#### Exercise
Search the data below, and report every line in which "Context" occurs.

(Collected data)

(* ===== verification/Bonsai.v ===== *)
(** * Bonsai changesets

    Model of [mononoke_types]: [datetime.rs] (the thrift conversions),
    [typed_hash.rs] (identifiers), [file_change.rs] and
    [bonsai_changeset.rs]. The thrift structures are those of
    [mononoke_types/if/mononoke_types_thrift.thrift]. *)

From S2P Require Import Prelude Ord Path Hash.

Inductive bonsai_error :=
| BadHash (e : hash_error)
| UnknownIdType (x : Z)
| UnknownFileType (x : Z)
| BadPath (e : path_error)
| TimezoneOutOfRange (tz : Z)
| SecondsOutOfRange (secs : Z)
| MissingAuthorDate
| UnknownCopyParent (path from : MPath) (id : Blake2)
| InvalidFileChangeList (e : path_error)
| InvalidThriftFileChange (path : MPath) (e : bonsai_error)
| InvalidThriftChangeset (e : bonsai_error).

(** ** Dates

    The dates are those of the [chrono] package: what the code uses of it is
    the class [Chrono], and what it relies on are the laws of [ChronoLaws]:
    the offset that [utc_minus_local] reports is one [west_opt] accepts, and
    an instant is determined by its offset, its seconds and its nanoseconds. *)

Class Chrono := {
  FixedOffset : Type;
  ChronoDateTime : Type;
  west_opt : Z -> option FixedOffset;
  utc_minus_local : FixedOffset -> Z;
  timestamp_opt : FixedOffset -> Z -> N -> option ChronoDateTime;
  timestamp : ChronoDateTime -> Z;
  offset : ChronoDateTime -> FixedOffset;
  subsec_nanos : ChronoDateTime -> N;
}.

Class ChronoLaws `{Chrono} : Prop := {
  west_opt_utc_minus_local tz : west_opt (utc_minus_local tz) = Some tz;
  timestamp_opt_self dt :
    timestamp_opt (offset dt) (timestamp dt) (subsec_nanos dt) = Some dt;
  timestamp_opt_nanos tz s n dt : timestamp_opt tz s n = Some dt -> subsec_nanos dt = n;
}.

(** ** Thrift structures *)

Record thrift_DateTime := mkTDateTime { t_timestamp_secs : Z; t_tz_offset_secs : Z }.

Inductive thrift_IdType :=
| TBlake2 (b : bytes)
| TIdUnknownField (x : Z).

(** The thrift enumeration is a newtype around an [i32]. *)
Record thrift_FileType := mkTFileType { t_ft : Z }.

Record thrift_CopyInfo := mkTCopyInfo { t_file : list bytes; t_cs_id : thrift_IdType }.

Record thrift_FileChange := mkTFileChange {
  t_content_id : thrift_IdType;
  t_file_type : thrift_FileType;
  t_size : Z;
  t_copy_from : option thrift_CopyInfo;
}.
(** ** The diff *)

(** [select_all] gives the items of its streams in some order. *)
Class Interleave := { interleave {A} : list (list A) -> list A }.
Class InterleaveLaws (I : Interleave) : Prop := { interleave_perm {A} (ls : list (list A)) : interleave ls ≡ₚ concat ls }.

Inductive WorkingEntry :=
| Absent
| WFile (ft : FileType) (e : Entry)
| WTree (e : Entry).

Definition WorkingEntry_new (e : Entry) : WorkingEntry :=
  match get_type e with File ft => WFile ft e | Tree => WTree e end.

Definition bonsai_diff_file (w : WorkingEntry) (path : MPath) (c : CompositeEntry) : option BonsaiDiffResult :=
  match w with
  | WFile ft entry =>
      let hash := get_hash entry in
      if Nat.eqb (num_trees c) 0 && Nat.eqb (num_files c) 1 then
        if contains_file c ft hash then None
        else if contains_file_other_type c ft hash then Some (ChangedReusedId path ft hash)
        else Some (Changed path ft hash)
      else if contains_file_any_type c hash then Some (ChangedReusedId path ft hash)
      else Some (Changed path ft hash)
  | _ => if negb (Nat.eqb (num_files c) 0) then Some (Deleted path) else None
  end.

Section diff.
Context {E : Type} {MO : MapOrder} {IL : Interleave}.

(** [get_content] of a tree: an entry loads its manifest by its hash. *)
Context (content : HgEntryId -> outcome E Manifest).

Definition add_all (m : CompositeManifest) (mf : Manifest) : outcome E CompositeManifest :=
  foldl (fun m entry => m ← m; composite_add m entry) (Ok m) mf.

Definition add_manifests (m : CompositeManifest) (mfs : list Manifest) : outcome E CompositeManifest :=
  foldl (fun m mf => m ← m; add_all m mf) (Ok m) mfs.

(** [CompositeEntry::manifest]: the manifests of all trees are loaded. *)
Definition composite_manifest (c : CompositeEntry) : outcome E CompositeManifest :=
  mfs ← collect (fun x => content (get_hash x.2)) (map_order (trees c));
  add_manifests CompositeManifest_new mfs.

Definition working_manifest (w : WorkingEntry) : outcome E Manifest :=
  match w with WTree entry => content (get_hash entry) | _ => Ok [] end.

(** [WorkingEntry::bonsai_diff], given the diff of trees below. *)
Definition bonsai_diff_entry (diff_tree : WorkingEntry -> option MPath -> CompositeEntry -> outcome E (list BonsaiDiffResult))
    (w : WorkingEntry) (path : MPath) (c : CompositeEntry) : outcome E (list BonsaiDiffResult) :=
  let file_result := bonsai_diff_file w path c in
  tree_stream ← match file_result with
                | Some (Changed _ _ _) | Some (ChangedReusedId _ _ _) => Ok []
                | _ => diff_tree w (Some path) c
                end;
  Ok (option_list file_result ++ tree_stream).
---
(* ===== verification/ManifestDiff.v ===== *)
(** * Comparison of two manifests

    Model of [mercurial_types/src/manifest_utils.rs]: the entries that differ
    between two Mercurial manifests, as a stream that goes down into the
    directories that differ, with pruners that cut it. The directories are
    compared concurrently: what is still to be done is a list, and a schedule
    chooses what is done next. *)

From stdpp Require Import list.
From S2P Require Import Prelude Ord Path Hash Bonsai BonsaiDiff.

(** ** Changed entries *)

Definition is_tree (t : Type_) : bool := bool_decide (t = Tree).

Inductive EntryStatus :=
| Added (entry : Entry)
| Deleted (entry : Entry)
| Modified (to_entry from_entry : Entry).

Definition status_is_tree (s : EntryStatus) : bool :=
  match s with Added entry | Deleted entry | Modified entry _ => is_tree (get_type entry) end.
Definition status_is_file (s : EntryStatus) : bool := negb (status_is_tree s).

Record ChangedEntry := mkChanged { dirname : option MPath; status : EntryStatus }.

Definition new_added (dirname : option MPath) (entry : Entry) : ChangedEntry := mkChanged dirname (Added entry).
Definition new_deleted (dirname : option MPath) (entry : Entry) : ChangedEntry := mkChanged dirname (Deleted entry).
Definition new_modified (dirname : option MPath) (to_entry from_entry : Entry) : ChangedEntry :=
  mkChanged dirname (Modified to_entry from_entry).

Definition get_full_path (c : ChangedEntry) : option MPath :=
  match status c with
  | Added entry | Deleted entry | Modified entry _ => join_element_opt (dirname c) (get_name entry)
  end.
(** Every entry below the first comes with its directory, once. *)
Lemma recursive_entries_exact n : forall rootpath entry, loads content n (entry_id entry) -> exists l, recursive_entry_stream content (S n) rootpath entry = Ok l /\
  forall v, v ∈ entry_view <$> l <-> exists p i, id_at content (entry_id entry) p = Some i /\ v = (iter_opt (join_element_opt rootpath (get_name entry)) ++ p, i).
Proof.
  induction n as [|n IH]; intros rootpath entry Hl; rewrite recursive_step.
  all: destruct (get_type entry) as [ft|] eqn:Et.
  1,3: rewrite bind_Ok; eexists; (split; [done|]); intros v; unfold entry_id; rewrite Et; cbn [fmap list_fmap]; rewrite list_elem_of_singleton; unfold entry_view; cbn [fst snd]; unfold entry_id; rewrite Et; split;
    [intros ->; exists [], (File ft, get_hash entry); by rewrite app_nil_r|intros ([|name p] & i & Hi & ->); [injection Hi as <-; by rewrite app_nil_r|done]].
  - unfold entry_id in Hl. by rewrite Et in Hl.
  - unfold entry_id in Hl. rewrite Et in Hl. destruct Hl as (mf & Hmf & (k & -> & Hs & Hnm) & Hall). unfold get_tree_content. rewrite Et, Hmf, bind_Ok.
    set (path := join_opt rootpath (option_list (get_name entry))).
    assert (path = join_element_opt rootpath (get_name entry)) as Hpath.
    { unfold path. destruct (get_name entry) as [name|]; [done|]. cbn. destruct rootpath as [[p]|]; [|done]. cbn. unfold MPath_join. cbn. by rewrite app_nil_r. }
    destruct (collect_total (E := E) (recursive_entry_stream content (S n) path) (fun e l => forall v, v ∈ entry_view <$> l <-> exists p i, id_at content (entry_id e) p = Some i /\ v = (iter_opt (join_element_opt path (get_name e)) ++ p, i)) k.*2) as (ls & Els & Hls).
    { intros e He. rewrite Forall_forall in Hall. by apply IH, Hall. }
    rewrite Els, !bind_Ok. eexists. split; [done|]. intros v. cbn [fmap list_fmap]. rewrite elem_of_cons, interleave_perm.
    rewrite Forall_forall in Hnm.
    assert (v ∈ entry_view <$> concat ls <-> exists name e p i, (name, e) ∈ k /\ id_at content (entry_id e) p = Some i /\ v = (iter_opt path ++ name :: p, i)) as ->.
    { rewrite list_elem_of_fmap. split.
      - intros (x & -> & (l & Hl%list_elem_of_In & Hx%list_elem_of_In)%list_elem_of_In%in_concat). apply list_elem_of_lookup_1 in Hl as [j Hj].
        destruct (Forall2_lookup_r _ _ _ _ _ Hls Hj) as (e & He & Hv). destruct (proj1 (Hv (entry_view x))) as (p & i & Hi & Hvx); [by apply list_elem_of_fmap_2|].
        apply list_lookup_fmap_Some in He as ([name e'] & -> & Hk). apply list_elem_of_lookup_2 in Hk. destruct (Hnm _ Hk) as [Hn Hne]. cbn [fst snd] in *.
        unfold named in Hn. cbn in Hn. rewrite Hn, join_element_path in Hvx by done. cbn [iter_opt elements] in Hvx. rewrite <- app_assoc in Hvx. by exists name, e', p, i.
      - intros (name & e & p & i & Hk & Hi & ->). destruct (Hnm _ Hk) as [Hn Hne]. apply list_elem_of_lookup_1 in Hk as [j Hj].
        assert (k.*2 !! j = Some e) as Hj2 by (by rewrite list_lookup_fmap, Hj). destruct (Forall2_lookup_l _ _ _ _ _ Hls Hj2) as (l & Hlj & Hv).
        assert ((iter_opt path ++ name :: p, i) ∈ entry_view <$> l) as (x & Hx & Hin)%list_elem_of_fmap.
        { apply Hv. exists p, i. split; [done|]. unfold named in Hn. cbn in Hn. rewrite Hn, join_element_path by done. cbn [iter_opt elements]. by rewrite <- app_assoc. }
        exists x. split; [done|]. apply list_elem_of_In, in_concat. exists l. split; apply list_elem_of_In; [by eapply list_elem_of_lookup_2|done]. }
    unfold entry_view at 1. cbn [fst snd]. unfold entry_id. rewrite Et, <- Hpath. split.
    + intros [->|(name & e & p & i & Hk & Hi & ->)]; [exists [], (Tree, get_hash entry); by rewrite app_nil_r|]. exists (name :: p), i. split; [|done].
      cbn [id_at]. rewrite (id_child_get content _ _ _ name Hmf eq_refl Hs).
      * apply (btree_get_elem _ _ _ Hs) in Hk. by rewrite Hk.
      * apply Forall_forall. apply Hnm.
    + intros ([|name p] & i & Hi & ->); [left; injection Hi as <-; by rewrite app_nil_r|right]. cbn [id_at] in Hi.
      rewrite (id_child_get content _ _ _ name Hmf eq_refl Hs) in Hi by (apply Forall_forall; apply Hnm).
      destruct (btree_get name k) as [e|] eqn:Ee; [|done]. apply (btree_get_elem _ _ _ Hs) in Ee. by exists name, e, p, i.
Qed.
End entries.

#### Expected answer
Context {E : Type} {MO : MapOrder} {IL : Interleave}.
Context (content : HgEntryId -> outcome E Manifest).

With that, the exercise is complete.